Throughout the Psalm, David expresses his desire for his enemies to be defeated and even destroyed: “Let death take my enemies by surprise; let them go down to the grave, for evil finds lodging among them” (v. 15). Near the end, however, his thoughts shift toward the One who “hears his voice” (v. 16). Read these words and let David’s words remind you of the One who also hears your voice.

But I call to God,
and the Lord saves me.
Evening, morning and noon
I cry out in distress,
and he hears my voice.
He ransoms me unharmed
from the battle waged against me,
even though many oppose me.
God, who is enthroned forever,
will hear them and afflict them—     Selah
men who never change their ways
and have no fear of God.
My companion attacks his friends;
he violates his covenant.
His speech is smooth as butter,
yet war is in his heart;
his words are more soothing than oil,
yet they are drawn swords.
Cast your cares on the Lord
and he will sustain you;
he will never let the righteous fall.
But you, O God, will bring down the wicked
into the pit of corruption;
bloodthirsty and deceitful men
will not live out half their days.[1]

So I read those words as I reflected on my week and realized that the enemies I battle against are also very close to me. In fact, most of my enemies are within me. My enemies are the pressures that come from destructive thoughts, painful memories, negative thinking, reminders of failures and inadequacies, and fear.

These enemies, though within me, seem to be all around me. They lurk in the dark places of my soul. They hide in the secret places of my mind, waiting for the perfect moment to launch an attack.

There are days when I am able to see the attacks ahead of time, resist them, and walk away in victory. There are other days, when my defenses are down, that I am taken completely by surprise down, and I crumble in defeat.

These enemies are as real as any physical being that may have my destruction as their goal. The battles are just as difficult. And yet, to my amazement, I have survived this week of battle, and I am still standing.

The amazement comes as I realize that God has been with me through each battle. Some of the enemies He has defeated, some permanently. He has surrounded me, protected me, and empowered me to live to fight another day. He has reminded me that my task is to cast my cares on Him and He will sustain me. He will destroy the enemies.

With this recognition of God’s power, I, like David, conclude these thoughts with this simple statement of confidence in the one who will never let the righteous fall.

“But as for me, I trust in you.”

Tom

A Norvell Note © Copyright 2017. Tom Norvell All Rights Reserved.

 

[1] The Holy Bible: New International Version (Grand Rapids, MI: Zondervan, 1984), Ps 55:16–23.

Friday Afternoon

Vol. 19 No. 08 | February 19, 2017

It is Friday afternoon.

Many people look forward to Friday afternoon. For many, it is the last work day of the week. The majority of folks are clock-watching, counting the seconds until it is time to go.

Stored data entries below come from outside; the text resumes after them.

Lemma valid_success : Result_Validate (mkResult operationID Succeeded target path data evidence None) = None.
Proof using All. by apply Result_Validate_intro. Qed.

Lemma valid_failed category operation retryable message cause :
  definite category → operation ≠ "" → message ≠ "" →
  Result_Validate (mkResult operationID Failed target path data evidence
    (Some (NewError category operation target retryable message cause evidence))) = None.
Proof using All.
  intros [Hc Hn] Ho Hm. apply Result_Validate_intro; try done.
  - cbn. by rewrite (bool_decide_eq_false_2 _ Hn).
  - intros e [= <-]. apply Error_Validate_NewError; [done..|apply He].
Qed.

Lemma valid_unknown operation retryable message cause :
  operation ≠ "" → message ≠ "" →
  Result_Validate (mkResult operationID Unknown target path data evidence
    (Some (NewError CategoryUnknown operation target retryable message cause evidence))) = None.
Proof using All.
  intros Ho Hm. apply Result_Validate_intro; try done.
  intros e [= <-]. apply Error_Validate_NewError; [done..|apply He].
Qed.
End results.

Lemma valid_failedRead {T} `{Zero T} service operationID operation target path category retryable message cause evidence :
  clock_set service → operationID ≠ "" → Target_Validate target true = None → Path_valid path = true →
  definite category → operation ≠ "" → message ≠ "" → Forall good_evidence evidence →
  Result_Validate (failedReadWithEvidence (T := T) service operationID operation target path category retryable
                     message cause evidence) = None.
Proof.
  intros Hs Hid Ht Hp [Hc Hn] Ho Hm He. unfold failedReadWithEvidence.
  set (log := match evidence with [] => _ | _ => _ end).
  assert (good_log log) as Hlog.
  { subst log. destruct evidence; [|by split]. apply good_log_singleton, good_mkEvidence; try done.
    by destruct path. }
  apply Result_Validate_intro; cbn; try done.
  - by rewrite Target_Validate_Normalize.
  - by rewrite (bool_decide_eq_false_2 _ Hn).
  - intros e [= <-]. apply Error_Validate_NewError; [done..|apply Hlog].
Qed.

Lemma valid_unsupported {T} `{Zero T} service operationID operation target path snapshot cause :
  clock_set service → operationID ≠ "" → Target_Validate target true = None → Path_valid path = true →
  operation ≠ "" →
  Result_Validate (unsupportedVersionResult (T := T) service operationID operation target path snapshot cause) = None.
Proof.
  intros. apply valid_failedRead; try done; [by apply app_not_empty_l|].
  apply Forall_singleton. by apply good_snapshotEvidence.
Qed.

(** ** Lemmas: operation identifiers *)

Lemma randomOperationID_spec : wp_all read_only randomOperationID (λ id, id ≠ "").
Proof. unfold randomOperationID. go_wp. by apply app_not_empty_l. Qed.

Lemma operationID_spec : wp_all read_only operationID (λ id, id ≠ "").
Proof.
  unfold operationID. apply wp_all_call. intros value. split; [done|].
  destruct (String.eqb_spec (TrimSpace value) ""); cbn [negb]; [|by apply wp_all_ret].
  apply randomOperationID_spec.
Qed.

Lemma planOperationID_spec plan : wp_all read_only (planOperationID plan) (λ id, id ≠ "").
Proof.
  unfold planOperationID. destruct (String.eqb_spec (TrimSpace (pOperationID plan)) ""); [|by apply wp_all_ret].
  apply operationID_spec.
Qed.

Lemma cause_with_context_spec err : wp_all read_only (cause_with_context err) (λ _, True).
Proof. unfold cause_with_context. go_wp; done. Qed.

We use “hump day” as a marker for how much closer we are to Friday afternoon. We even have a restaurant named T.G.I.F (Thank God it’s Friday). All week long we make plans for what we are going to do on Friday after we get off work. Some want to party. Some want to relax. Some exercise. Some just relish in the fact that they are not at work.

For some people, Friday afternoons have a different feel. For some, Friday afternoons are lonely. I am a part of that ‘some’. I find Friday afternoons to be lonely.

Maybe it is because for most of my formative years, Friday afternoon was a time to get ready for a ballgame, a date, or dinner out.

Maybe it is because for all these years, our children were home on Friday afternoon, and it was a time to help them get ready for or go with them to a ball game, dinner out, or a movie.

Maybe it is because for much of my adult life, Friday afternoon meant I was either playing golf, doing yard work, or preparing to join friends or family for a meal.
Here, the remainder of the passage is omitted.